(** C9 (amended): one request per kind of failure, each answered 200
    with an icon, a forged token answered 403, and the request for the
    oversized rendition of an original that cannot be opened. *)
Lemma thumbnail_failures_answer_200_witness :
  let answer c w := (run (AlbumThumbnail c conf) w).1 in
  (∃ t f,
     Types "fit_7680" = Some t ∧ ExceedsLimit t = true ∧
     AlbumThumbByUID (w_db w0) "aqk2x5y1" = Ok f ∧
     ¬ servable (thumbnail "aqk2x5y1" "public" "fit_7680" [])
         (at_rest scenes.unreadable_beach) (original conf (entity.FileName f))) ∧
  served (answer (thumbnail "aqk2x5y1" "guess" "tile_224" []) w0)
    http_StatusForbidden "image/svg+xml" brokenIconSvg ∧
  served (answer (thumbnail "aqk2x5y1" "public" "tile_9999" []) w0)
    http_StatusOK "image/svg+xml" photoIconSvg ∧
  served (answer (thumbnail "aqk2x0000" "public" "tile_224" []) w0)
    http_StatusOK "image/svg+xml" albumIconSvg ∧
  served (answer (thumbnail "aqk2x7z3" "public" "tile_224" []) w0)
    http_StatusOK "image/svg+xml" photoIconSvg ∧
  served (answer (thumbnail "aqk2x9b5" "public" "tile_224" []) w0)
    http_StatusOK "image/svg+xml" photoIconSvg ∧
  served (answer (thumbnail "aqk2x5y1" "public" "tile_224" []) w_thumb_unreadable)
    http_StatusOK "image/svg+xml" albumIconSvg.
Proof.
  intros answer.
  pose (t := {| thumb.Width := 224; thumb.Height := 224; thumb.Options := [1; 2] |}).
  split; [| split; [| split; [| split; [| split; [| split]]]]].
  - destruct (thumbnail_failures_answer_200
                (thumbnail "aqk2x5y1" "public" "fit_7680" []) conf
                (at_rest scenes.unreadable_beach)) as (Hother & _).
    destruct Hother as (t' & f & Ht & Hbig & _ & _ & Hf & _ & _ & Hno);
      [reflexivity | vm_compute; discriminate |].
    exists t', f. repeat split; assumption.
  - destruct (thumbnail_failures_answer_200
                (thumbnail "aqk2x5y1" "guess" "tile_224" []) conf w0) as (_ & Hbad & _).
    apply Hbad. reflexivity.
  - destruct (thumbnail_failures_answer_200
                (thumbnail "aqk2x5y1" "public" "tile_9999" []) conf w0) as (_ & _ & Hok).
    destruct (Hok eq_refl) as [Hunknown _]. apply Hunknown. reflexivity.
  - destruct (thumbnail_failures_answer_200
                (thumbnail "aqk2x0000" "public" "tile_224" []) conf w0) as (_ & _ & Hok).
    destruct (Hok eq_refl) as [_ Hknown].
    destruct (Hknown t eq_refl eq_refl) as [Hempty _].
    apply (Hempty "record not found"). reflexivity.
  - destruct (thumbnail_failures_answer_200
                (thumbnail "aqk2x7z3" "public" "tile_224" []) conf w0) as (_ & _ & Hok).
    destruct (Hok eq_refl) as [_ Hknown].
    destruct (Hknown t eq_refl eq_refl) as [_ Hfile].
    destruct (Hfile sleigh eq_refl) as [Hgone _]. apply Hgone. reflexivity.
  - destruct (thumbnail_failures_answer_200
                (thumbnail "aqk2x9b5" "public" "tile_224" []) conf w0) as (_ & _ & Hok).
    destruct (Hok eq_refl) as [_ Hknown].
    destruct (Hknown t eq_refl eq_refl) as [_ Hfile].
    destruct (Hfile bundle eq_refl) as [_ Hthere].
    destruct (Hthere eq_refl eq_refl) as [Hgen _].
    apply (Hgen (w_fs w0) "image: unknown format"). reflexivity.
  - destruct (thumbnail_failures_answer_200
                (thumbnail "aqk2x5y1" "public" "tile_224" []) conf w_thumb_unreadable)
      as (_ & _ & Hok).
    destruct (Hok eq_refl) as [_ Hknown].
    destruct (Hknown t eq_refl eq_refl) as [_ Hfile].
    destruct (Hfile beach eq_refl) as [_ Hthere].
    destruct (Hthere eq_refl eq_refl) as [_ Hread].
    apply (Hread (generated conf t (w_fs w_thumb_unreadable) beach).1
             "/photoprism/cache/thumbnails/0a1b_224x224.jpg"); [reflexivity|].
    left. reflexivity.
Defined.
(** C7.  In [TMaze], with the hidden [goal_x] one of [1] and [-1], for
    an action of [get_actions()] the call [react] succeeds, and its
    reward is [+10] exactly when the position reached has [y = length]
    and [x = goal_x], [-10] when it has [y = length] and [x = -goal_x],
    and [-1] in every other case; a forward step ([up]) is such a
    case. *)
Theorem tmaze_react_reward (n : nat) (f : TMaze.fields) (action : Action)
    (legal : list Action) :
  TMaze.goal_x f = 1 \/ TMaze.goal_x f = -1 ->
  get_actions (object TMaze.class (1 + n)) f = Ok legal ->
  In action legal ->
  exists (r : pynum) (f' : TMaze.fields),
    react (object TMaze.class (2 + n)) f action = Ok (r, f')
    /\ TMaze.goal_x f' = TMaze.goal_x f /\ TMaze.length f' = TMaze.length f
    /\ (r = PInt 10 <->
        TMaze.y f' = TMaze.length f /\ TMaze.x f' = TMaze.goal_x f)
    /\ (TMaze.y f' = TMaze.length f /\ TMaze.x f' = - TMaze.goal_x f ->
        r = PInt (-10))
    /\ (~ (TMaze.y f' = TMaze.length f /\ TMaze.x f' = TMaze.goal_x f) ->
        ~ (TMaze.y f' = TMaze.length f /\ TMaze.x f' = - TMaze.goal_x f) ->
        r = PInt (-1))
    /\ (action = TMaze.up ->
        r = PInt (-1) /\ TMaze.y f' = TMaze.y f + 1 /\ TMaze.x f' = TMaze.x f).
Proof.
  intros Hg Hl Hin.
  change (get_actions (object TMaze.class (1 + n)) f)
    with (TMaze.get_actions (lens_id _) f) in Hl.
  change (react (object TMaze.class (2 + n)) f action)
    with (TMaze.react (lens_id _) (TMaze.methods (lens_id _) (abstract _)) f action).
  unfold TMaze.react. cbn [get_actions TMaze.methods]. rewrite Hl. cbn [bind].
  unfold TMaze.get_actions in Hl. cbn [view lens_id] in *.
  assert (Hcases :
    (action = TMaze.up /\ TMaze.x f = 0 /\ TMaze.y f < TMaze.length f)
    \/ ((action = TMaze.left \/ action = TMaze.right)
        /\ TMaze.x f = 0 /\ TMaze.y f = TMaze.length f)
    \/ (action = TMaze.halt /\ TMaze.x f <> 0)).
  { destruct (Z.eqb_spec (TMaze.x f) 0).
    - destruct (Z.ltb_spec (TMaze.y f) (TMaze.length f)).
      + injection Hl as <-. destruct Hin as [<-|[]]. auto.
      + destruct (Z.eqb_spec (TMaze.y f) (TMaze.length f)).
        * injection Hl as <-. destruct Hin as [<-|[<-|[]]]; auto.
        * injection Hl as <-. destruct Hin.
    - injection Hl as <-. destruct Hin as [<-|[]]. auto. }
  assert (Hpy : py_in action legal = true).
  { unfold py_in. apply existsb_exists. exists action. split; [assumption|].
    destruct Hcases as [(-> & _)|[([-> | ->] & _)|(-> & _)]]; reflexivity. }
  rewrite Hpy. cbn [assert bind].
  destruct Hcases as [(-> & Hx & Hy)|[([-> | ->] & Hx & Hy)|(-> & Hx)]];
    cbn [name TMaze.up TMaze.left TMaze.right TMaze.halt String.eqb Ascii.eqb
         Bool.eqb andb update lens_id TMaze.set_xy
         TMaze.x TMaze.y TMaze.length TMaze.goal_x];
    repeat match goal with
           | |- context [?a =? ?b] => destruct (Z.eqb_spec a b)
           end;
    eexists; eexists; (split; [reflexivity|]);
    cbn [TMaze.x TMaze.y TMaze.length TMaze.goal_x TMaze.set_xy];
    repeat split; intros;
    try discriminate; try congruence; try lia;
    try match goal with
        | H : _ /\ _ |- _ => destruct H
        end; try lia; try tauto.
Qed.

◆ WHAT TO PRODUCE: Everything from the line that contains "repeat split; intros;" to the last line of the records, restated word for word, is the required output.

◆ TASK SOLUTION:
    repeat split; intros;
    try discriminate; try congruence; try lia;
    try match goal with
        | H : _ /\ _ |- _ => destruct H
        end; try lia; try tauto.
Qed.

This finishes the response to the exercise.